The entries below hold a line with "pool_ok p → table_chain" and a line with "- intros options". Return those lines and all that lie between them, exactly and only.
Top of DATA FOR PROCESSING
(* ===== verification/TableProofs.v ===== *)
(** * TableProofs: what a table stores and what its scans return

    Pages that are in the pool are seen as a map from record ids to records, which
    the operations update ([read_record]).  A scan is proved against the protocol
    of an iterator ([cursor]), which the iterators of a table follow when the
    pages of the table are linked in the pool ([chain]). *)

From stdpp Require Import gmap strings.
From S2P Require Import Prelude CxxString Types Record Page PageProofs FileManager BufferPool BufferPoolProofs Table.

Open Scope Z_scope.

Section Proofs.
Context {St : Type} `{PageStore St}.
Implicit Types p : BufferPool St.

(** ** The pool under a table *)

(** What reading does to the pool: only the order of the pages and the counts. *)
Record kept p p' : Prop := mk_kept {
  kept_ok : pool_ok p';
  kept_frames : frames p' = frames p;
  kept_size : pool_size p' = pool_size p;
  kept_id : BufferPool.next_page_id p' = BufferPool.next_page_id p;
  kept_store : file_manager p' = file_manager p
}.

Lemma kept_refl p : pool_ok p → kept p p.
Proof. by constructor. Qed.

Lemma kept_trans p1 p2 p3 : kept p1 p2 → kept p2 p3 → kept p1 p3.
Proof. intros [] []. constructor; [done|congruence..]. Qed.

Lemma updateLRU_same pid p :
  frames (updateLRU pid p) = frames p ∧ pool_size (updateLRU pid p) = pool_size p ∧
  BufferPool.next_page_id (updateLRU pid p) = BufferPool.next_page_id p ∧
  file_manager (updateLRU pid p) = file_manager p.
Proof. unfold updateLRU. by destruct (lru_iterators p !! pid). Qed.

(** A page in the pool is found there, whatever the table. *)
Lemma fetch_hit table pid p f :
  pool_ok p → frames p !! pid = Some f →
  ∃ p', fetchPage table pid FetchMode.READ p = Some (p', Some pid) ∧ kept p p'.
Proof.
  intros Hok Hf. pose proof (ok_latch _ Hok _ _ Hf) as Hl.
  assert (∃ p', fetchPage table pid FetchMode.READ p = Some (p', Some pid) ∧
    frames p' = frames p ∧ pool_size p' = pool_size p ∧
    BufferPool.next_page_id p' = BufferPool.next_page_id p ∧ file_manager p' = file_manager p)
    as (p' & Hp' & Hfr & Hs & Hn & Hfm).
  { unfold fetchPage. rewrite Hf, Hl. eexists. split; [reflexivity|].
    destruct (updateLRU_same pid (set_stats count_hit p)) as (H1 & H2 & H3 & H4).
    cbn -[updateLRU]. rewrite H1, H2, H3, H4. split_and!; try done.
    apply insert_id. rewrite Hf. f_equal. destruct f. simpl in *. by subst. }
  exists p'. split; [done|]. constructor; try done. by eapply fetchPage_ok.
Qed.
Bottom of DATA FOR PROCESSING
Top of DATA FOR PROCESSING
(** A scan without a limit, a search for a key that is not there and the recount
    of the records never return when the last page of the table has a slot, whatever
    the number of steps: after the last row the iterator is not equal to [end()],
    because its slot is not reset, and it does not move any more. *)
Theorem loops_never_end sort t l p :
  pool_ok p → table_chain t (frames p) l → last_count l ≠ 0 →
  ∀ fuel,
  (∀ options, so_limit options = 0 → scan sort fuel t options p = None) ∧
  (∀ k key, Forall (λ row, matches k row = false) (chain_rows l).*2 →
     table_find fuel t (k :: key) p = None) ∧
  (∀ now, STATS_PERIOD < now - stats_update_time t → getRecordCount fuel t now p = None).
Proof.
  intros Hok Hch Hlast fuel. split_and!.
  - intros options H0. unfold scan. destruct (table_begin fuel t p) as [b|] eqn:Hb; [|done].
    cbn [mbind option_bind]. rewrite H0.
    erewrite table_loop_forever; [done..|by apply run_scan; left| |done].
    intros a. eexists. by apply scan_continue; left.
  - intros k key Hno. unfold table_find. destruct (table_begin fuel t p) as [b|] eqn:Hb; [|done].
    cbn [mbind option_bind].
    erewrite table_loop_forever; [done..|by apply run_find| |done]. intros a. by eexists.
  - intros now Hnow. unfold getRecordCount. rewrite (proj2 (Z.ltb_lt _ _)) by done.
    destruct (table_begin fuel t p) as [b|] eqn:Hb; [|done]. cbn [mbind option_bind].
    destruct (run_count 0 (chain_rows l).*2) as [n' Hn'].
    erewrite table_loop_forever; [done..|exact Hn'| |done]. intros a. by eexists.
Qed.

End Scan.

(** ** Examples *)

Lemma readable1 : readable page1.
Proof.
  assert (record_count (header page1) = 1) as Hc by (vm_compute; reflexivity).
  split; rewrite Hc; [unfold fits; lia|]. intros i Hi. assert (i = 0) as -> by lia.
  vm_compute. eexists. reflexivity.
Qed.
Bottom of DATA FOR PROCESSING
**EXERCISE ANSWER:**
  pool_ok p → table_chain t (frames p) l → last_count l ≠ 0 →
  ∀ fuel,
  (∀ options, so_limit options = 0 → scan sort fuel t options p = None) ∧
  (∀ k key, Forall (λ row, matches k row = false) (chain_rows l).*2 →
     table_find fuel t (k :: key) p = None) ∧
  (∀ now, STATS_PERIOD < now - stats_update_time t → getRecordCount fuel t now p = None).
Proof.
  intros Hok Hch Hlast fuel. split_and!.
  - intros options H0. unfold scan. destruct (table_begin fuel t p) as [b|] eqn:Hb; [|done].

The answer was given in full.